:: EXERCISE DESCRIPTION ::
Your answer should consist only of the lines below from the one with "Abbreviation ascending := (GoSort.ascending" through the one with "f_equal. apply IHs.", copied exactly.
┌─ EXERCISE MATERIAL
(* ===== verification/MergeLaws.v ===== *)
(** What merging the blocks of a key gives: the laws of MergeBlocks.v. *)
From stdpp Require Import gmap sorting relations.
From S2P Require Import Prelude Values ArrayValues Block Bytes Util VFile VFileManager GoSort MergeBlocks.
Import Values ArrayValues Util MergeBlocks.

Module MergeLaws.

#[local] Existing Instance row_value.

Abbreviation cols := NewArrayFromValues.
Abbreviation ascending := (GoSort.ascending Less).
Abbreviation sortable := (GoSort.sortable Less).

(** ** Rows *)
Section rows.
Context {A : Type}.
Implicit Types (r s : list (Z * A)) (t c : Z).

Definition upto t (v : Z * A) : Prop := fst v <= t.
Definition beyond t (v : Z * A) : Prop := t < fst v.
#[global] Instance upto_dec t v : Decision (upto t v).
Proof. unfold upto. apply _. Defined.
#[global] Instance beyond_dec t v : Decision (beyond t v).
Proof. unfold beyond. apply _. Defined.

Lemma merged_Forall (P : Z * A -> Prop) r s : Forall P r -> Forall P s -> Forall P (merged r s).
Proof.
  revert s. induction r as [|x r IH]; intros s Hr Hs; [done|]. apply Forall_cons in Hr as [Hx Hr].
  induction s as [|y s IHs]; [by constructor|]. apply Forall_cons in Hs as [Hy Hs]. rewrite merged_cons.
  case_match; [|case_match]; constructor; auto.
Qed.

Lemma merged_split c r1 r2 s1 s2 :
  Forall (upto c) r1 -> Forall (upto c) s1 -> Forall (beyond c) r2 -> Forall (beyond c) s2 ->
  merged (r1 ++ r2) (s1 ++ s2) = merged r1 s1 ++ merged r2 s2.
Proof.
  unfold upto, beyond. revert s1. induction r1 as [|x r1 IH]; intros s1 Hr1 Hs1 Hr2 Hs2.
  - induction Hs1 as [|y s1 Hy Hs1 IHs]; [done|]. cbn [app merged] in *. destruct r2 as [|z r2]; [done|].
    apply Forall_cons in Hr2 as [Hz Hr2]. rewrite merged_cons, (proj2 (Z.ltb_ge _ _)), (proj2 (Z.eqb_neq _ _)) by lia.
    f_equal. apply IHs.
  - apply Forall_cons in Hr1 as [Hx Hr1]. induction Hs1 as [|y s1 Hy Hs1 IHs].
    + rewrite merged_nil_r. destruct s2 as [|y s2]; [by rewrite !app_nil_l, !merged_nil_r|].
      cbn [app]. rewrite merged_cons. apply Forall_cons in Hs2 as [Hy Hs2]. rewrite (proj2 (Z.ltb_lt _ _)) by lia.
      f_equal. rewrite <- (merged_nil_r r1) at 2. apply (IH []); [done..|]. by constructor.
    + cbn [app]. rewrite !merged_cons. destruct (x.1 <? y.1); [|destruct (x.1 =? y.1)]; cbn [app]; f_equal.
      * apply (IH (y :: s1)); [done| |done..]. by constructor.
      * by apply IH.
      * apply IHs.
Qed.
└─
:: OUTPUT OF THE EXERCISE ::
Abbreviation ascending := (GoSort.ascending Less).
Abbreviation sortable := (GoSort.sortable Less).

(** ** Rows *)
Section rows.
Context {A : Type}.
Implicit Types (r s : list (Z * A)) (t c : Z).

Definition upto t (v : Z * A) : Prop := fst v <= t.
Definition beyond t (v : Z * A) : Prop := t < fst v.
#[global] Instance upto_dec t v : Decision (upto t v).
Proof. unfold upto. apply _. Defined.
#[global] Instance beyond_dec t v : Decision (beyond t v).
Proof. unfold beyond. apply _. Defined.

Lemma merged_Forall (P : Z * A -> Prop) r s : Forall P r -> Forall P s -> Forall P (merged r s).
Proof.
  revert s. induction r as [|x r IH]; intros s Hr Hs; [done|]. apply Forall_cons in Hr as [Hx Hr].
  induction s as [|y s IHs]; [by constructor|]. apply Forall_cons in Hs as [Hy Hs]. rewrite merged_cons.
  case_match; [|case_match]; constructor; auto.
Qed.

Lemma merged_split c r1 r2 s1 s2 :
  Forall (upto c) r1 -> Forall (upto c) s1 -> Forall (beyond c) r2 -> Forall (beyond c) s2 ->
  merged (r1 ++ r2) (s1 ++ s2) = merged r1 s1 ++ merged r2 s2.
Proof.
  unfold upto, beyond. revert s1. induction r1 as [|x r1 IH]; intros s1 Hr1 Hs1 Hr2 Hs2.
  - induction Hs1 as [|y s1 Hy Hs1 IHs]; [done|]. cbn [app merged] in *. destruct r2 as [|z r2]; [done|].
    apply Forall_cons in Hr2 as [Hz Hr2]. rewrite merged_cons, (proj2 (Z.ltb_ge _ _)), (proj2 (Z.eqb_neq _ _)) by lia.
    f_equal. apply IHs.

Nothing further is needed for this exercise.